Your goal: Print exactly the lines below between the line holding "- apply orb_false_iff" and the line holding "induction l as [|b l IH]; [done|]. cbn [skip_space].", inclusive, and nothing more.

Start of Given information

(* ===== verification/MaapText.v ===== *)
(** * MaapText: what the MAAP daemon tells its users

    [print_notify] of [daemons/maap/common/maap.c], [parse_usage] of [maap_parse.c] and the
    line breaking of [format_print_notify_result] in [linux/src/maap_daemon.c].  A text is
    printed in a [szOutput] of 300 bytes, broken into lines in another of the same size. *)
From stdpp Require Import base gmap strings numbers list.
From S2P Require Import Prelude Text Parse Maap MaapParse.
#[local] Open Scope Z_scope.

Inductive log_level := LEVEL_ERROR | LEVEL_WARNING | LEVEL_INFO.

(** [%012llx] of an [unsigned long long]. *)
Definition fmt_llx (v : Z) : string :=
  let u := u64 v in
  if u <? 2 ^ 48 then fmt_x 12 u else if u <? 2 ^ 52 then fmt_x 13 u else if u <? 2 ^ 56 then fmt_x 14 u
  else if u <? 2 ^ 60 then fmt_x 15 u else fmt_x 16 u.

(** ["0x%012llx-0x%012llx"] of the first and the last address. *)
Definition block_text (n : Maap_Notify) : string :=
  "0x" +:+ fmt_llx (note_start n) +:+ "-0x" +:+ fmt_llx (note_start n + note_count n - 1).

(** The text of an error, [None] for none. *)
Definition error_text (e : Maap_Notify_Error) : option string :=
  match e with
  | MAAP_NOTIFY_ERROR_NONE => None
  | MAAP_NOTIFY_ERROR_REQUIRES_INITIALIZATION => Some "MAAP is not initialized, so the command cannot be performed."
  | MAAP_NOTIFY_ERROR_ALREADY_INITIALIZED => Some "MAAP is already initialized, so the values cannot be changed."
  | MAAP_NOTIFY_ERROR_RESERVE_NOT_AVAILABLE =>
      Some ("The MAAP reservation is not available, or yield cannot allocate a replacement block. " +:+
            "Try again with a smaller address block size.")
  | MAAP_NOTIFY_ERROR_RELEASE_INVALID_ID =>
      Some "The MAAP reservation ID is not valid, so cannot be released or report its status."
  | MAAP_NOTIFY_ERROR_OUT_OF_MEMORY => Some "The MAAP application is out of memory."
  | MAAP_NOTIFY_ERROR_INTERNAL => Some "The MAAP application experienced an internal error."
  end.

(** The second [switch]. *)
Definition kind_text (n : Maap_Notify) : list (log_level * string) :=
  let ok := bool_decide (result n = MAAP_NOTIFY_ERROR_NONE) in
  let size := fmt_int (note_count n) in
  let ident := fmt_int (note_id n) in
  match kind n with
  | MAAP_NOTIFY_INITIALIZED =>
      if ok then [(LEVEL_INFO, "MAAP initialized:  " +:+ block_text n +:+ " (Size: " +:+ size +:+ ")")]
      else [(LEVEL_ERROR, "MAAP previously initialized to " +:+ block_text n +:+ " (Size: " +:+ size +:+ ")")]
  | MAAP_NOTIFY_ACQUIRING =>
      if ok then [(LEVEL_INFO, "Address range " +:+ ident +:+ " querying:  " +:+ block_text n +:+ " (Size " +:+ size +:+ ")")]
      else [(LEVEL_ERROR, "Unknown address range " +:+ ident +:+ " acquisition error")]
  | MAAP_NOTIFY_ACQUIRED =>
      if ok then [(LEVEL_INFO, "Address range " +:+ ident +:+ " acquired:  " +:+ block_text n +:+ " (Size " +:+ size +:+ ")")]
      else if negb (note_id n =? -1) then [(LEVEL_ERROR, "Address range " +:+ ident +:+ " of size " +:+ size +:+ " not acquired")]
      else [(LEVEL_ERROR, "Address range of size " +:+ size +:+ " not acquired")]
  | MAAP_NOTIFY_RELEASED =>
      if ok then [(LEVEL_INFO, "Address range " +:+ ident +:+ " released:  " +:+ block_text n +:+ " (Size " +:+ size +:+ ")")]
      else [(LEVEL_ERROR, "Address range " +:+ ident +:+ " not released")]
  | MAAP_NOTIFY_STATUS =>
      if ok then [(LEVEL_INFO, "ID " +:+ ident +:+ " is address range " +:+ block_text n +:+ " (Size " +:+ size +:+ ")")]
      else [(LEVEL_ERROR, "ID " +:+ ident +:+ " is not valid")]
  | MAAP_NOTIFY_YIELDED =>
      if decide (result n <> MAAP_NOTIFY_ERROR_REQUIRES_INITIALIZATION /\ result n <> MAAP_NOTIFY_ERROR_RELEASE_INVALID_ID) then
        (LEVEL_WARNING, "Address range " +:+ ident +:+ " yielded:  " +:+ block_text n +:+ " (Size " +:+ size +:+ ")") ::
        (if ok then [] else [(LEVEL_ERROR, "A new address range will not be allocated")])
      else [(LEVEL_ERROR, "ID " +:+ ident +:+ " is not valid")]
  | MAAP_NOTIFY_INVALID => [(LEVEL_ERROR, "Notification type 0 not recognized")]
  end.

(** The calls of the callback. *)
Definition print_notify (n : Maap_Notify) : list (log_level * string) :=
  match error_text (result n) with Some t => [(LEVEL_ERROR, t)] | None => [] end ++ kind_text n.

Definition parse_usage : list (log_level * string) := pair LEVEL_INFO <$> [
  "Input usage:";
  "    init [<range_base> <range_size>] - Initialize the MAAP daemon to recognize";
  "        the specified range of addresses.  If not specified, it uses";
  "        range_base=0x91e0f0000000, range_size=0xfe00.";
  "    reserve [<addr_base>] <addr_size> - Reserve a range of addresses of size";
  "        <addr_size> in the initialized range.  If <addr_base> is specified,";
  "        that address base will be attempted first.";
  "    release <id> - Release the range of addresses with identifier ID";
  "    status <id> - Get the range of addresses associated with identifier ID";
  "    yield <id> - Yield the range of addresses associated with identifier ID.";
  "        This is only useful for testing.";
  "    exit - Shutdown the MAAP daemon";
  " " ].

(** ** Line breaking *)
Definition MAAP_LOG_STDOUT_CONSOLE_WIDTH : Z := 80.

Definition level_prefix (l : log_level) : list Z :=
  match l with
  | LEVEL_ERROR => bytes_of_string "Error:  "
  | LEVEL_WARNING => bytes_of_string "Warning:  "
  | LEVEL_INFO => []
  end.

(** The [for] loop that looks for the last space within the width: [None] at the end of the
    text, else where the space is. *)
Fixpoint wrap_scan (i width last : Z) (text : list Z) : option Z :=
  match text with
  | [] => None
  | b :: text' =>
      if (i <? width) || (last <=? 0) then wrap_scan (i + 1) width (if is_space b then i else last) text'
      else Some last
  end.

(** The [while] loop; [prefix] is the initial text of the first line. *)
Fixpoint wrap_lines (fuel : nat) (prefix text : list Z) : outcome (list Z) :=
  match text with
  | [] => Done []
  | _ =>
      match fuel with
      | O => Fault OutOfFuel
      | S fuel' =>
          match wrap_scan 0 (MAAP_LOG_STDOUT_CONSOLE_WIDTH - Z.of_nat (length prefix)) (-1) text with
          | None => Done (prefix ++ text ++ [13; 10])
          | Some n =>
              rest ← wrap_lines fuel' [] (skip_space (drop (Z.to_nat n) text));
              Done (prefix ++ take (Z.to_nat n) text ++ [13; 10] ++ rest)
          end
      end
  end.

(** Into an array of 300 bytes, with the zero that ends it. *)
Definition format_print_notify_result (level : log_level) (text : list Z) : outcome (list Z) :=
  out ← wrap_lines (length text) (level_prefix level) text;
  if (length out <? 300)%nat then Done out else Fault OutOfBounds.

(** ** Correctness of the line breaking *)
Definition ink (l : list Z) : list Z := base.filter (fun b => is_space b = false) l.

Lemma wrap_scan_some i width last text n :
  wrap_scan i width last text = Some n -> 0 <= i -> last < i ->
  0 < n /\ (n = last \/ (i <= n < i + Z.of_nat (length text) /\ exists b, text !! Z.to_nat (n - i) = Some b /\ is_space b = true)).
Proof.
  revert i last. induction text as [|b text IH]; intros i last; cbn [wrap_scan]; [done|].
  destruct ((i <? width) || (last <=? 0)) eqn:E.
  - intros H Hi Hl. destruct (IH _ _ H ltac:(lia)) as [Hn Hc]; [destruct (is_space b); lia|]. split; [done|].
    destruct Hc as [->|(Hr & c & Hc & Hs)].
    + destruct (is_space b) eqn:Eb; [|by left]. right. split; [cbn; lia|]. exists b. by replace (i - i) with 0 by lia.
    + right. split; [cbn; lia|]. exists c. split; [|done]. replace (Z.to_nat (n - i)) with (S (Z.to_nat (n - (i + 1)))) by lia. done.
  - apply orb_false_iff in E as [_ E%Z.leb_gt]. intros [= ->] _ _. split; [lia|by left].
Qed.

Lemma skip_space_ink l : ink (skip_space l) = ink l.
Proof.
  induction l as [|b l IH]; [done|]. cbn [skip_space]. destruct (is_space b) eqn:E; [|done]. unfold ink in *. rewrite list.filter_cons.
  by rewrite decide_False by (by rewrite E).
Qed.
Lemma skip_space_length l : (length (skip_space l) <= length l)%nat.
Proof. induction l as [|b l IH]; [done|]. cbn. destruct (is_space b); cbn; lia. Qed.

Lemma ink_app l1 l2 : ink (l1 ++ l2) = ink l1 ++ ink l2.
Proof. apply list.filter_app. Qed.

(** Where a line is broken. *)
Lemma wrap_break width text n : wrap_scan 0 width (-1) text = Some n ->
  exists l b rest, text = l ++ b :: rest /\ l <> [] /\ Z.to_nat n = length l /\ is_space b = true.
Proof.
  intros H. destruct (wrap_scan_some _ _ _ _ _ H) as [Hn [Hc|(Hr & b & Hb & Hs)]]; [lia..|lia|].
  replace (n - 0) with n in Hb by lia. exists (take (Z.to_nat n) text), b, (drop (S (Z.to_nat n)) text).
  apply lookup_lt_Some in Hb as Hl. split_and!; [symmetry; by apply take_drop_middle| | |done].
  - intros E. apply (f_equal length) in E. rewrite length_take in E. cbn in E. lia.
  - rewrite length_take. lia.
Qed.

Lemma wrap_lines_spec fuel prefix text : (length text <= fuel)%nat ->
  exists out, wrap_lines fuel prefix text = Done out /\
    ink out = match text with [] => [] | _ => ink prefix ++ ink text end /\ (length out <= length prefix + 2 * length text + 2)%nat.
Proof.
  revert prefix text. induction fuel as [|fuel IH]; intros prefix [|c text] Hl; try (cbn in Hl; lia); try (exists []; split_and!; [done..|cbn; lia]).
  cbn [wrap_lines]. destruct (wrap_scan _ _ _ _) as [n|] eqn:E.
  - destruct (wrap_break _ _ _ E) as (l & b & rest & Et & Hne & Hn & Hb). rewrite Et, Hn, drop_app_length, take_app_length.
    assert (skip_space (b :: rest) = skip_space rest) as -> by (cbn; by rewrite Hb). pose proof (skip_space_length rest) as Hs.
    rewrite Et, length_app in Hl. destruct l as [|x l]; [done|]. cbn in Hl.
    destruct (IH [] (skip_space rest) ltac:(lia)) as (out & -> & Hi & Ho). obind. eexists. split; [reflexivity|].
    assert (ink out = ink rest) as Hink by (rewrite Hi, <- (skip_space_ink rest); by destruct (skip_space rest)).
    split; [|rewrite !length_app; cbn in *; lia]. rewrite !ink_app, Hink. change (ink [13; 10]) with (@nil Z).
    do 2 f_equal. unfold ink. rewrite list.filter_cons, decide_False by (by rewrite Hb). done.
  - eexists. split; [reflexivity|]. split; [|rewrite !length_app; cbn; lia].
    rewrite !ink_app. change (ink [13; 10]) with (@nil Z). by rewrite app_nil_r.
Qed.

(** The text of up to 144 characters, broken into lines, fits the array, and no character but
    white space is lost or added beside the prefix. *)
Lemma format_ok level text : text <> [] -> (length text <= 140)%nat ->
  exists out, format_print_notify_result level text = Done out /\ ink out = ink (level_prefix level) ++ ink text.
Proof.
  intros Hne Hl. unfold format_print_notify_result. destruct (wrap_lines_spec (length text) (level_prefix level) text ltac:(done)) as (out & -> & Hi & Ho).
  obind. assert (length (level_prefix level) <= 10)%nat by (destruct level; cbn; lia).
  destruct (Nat.ltb_spec (length out) 300); [|lia]. exists out. split; [done|]. by destruct text.
Qed.

Lemma length_fmt_llx v : (String.length (fmt_llx v) <= 16)%nat.
Proof. unfold fmt_llx. repeat case_match; rewrite length_fmt_x; lia. Qed.

Lemma block_text_short n : (String.length (block_text n) <= 37)%nat.
Proof.
  unfold block_text. rewrite !string_length_app. pose proof (length_fmt_llx (note_start n)). pose proof (length_fmt_llx (note_start n + note_count n - 1)).
  cbn [String.length]. lia.
Qed.

Definition text_ok (x : log_level * string) : Prop := (0 < String.length x.2 <= 140)%nat.
#[global] Instance text_ok_dec x : Decision (text_ok x).
Proof. unfold text_ok. apply _. Defined.

Lemma kind_text_ok n : Forall text_ok (kind_text n).
Proof.
  pose proof (block_text_short n). pose proof (length_fmt_int (note_count n)). pose proof (length_fmt_int (note_id n)).
  unfold kind_text. repeat case_match; repeat first [apply Forall_nil_2 | apply Forall_cons_2]; unfold text_ok; cbn [snd]; rewrite ?string_length_app; cbn [String.length]; lia.
Qed.

Lemma print_notify_ok n : Forall text_ok (print_notify n).
Proof.
  unfold print_notify. apply Forall_app. split; [|apply kind_text_ok].
  destruct (error_text (result n)) as [t|] eqn:E; constructor; [|constructor].
  unfold text_ok. cbn [snd]. destruct (result n); try done; injection E as <-; rewrite ?string_length_app; cbn [String.length]; lia.
Qed.

Lemma parse_usage_ok : Forall text_ok parse_usage.
Proof. apply (bool_decide_unpack _). vm_compute. exact I. Qed.

Lemma format_text_ok x : text_ok x ->
  exists out, format_print_notify_result x.1 (bytes_of_string x.2) = Done out /\ ink out = ink (level_prefix x.1) ++ ink (bytes_of_string x.2).
Proof.
  intros [H1 H2]. apply format_ok; [|by rewrite length_bytes_of]. intros E. apply (f_equal length) in E. rewrite length_bytes_of in E. cbn in E. lia.
Qed.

End of Given information

Your response:
  - apply orb_false_iff in E as [_ E%Z.leb_gt]. intros [= ->] _ _. split; [lia|by left].
Qed.

Lemma skip_space_ink l : ink (skip_space l) = ink l.
Proof.
  induction l as [|b l IH]; [done|]. cbn [skip_space]. destruct (is_space b) eqn:E; [|done]. unfold ink in *. rewrite list.filter_cons.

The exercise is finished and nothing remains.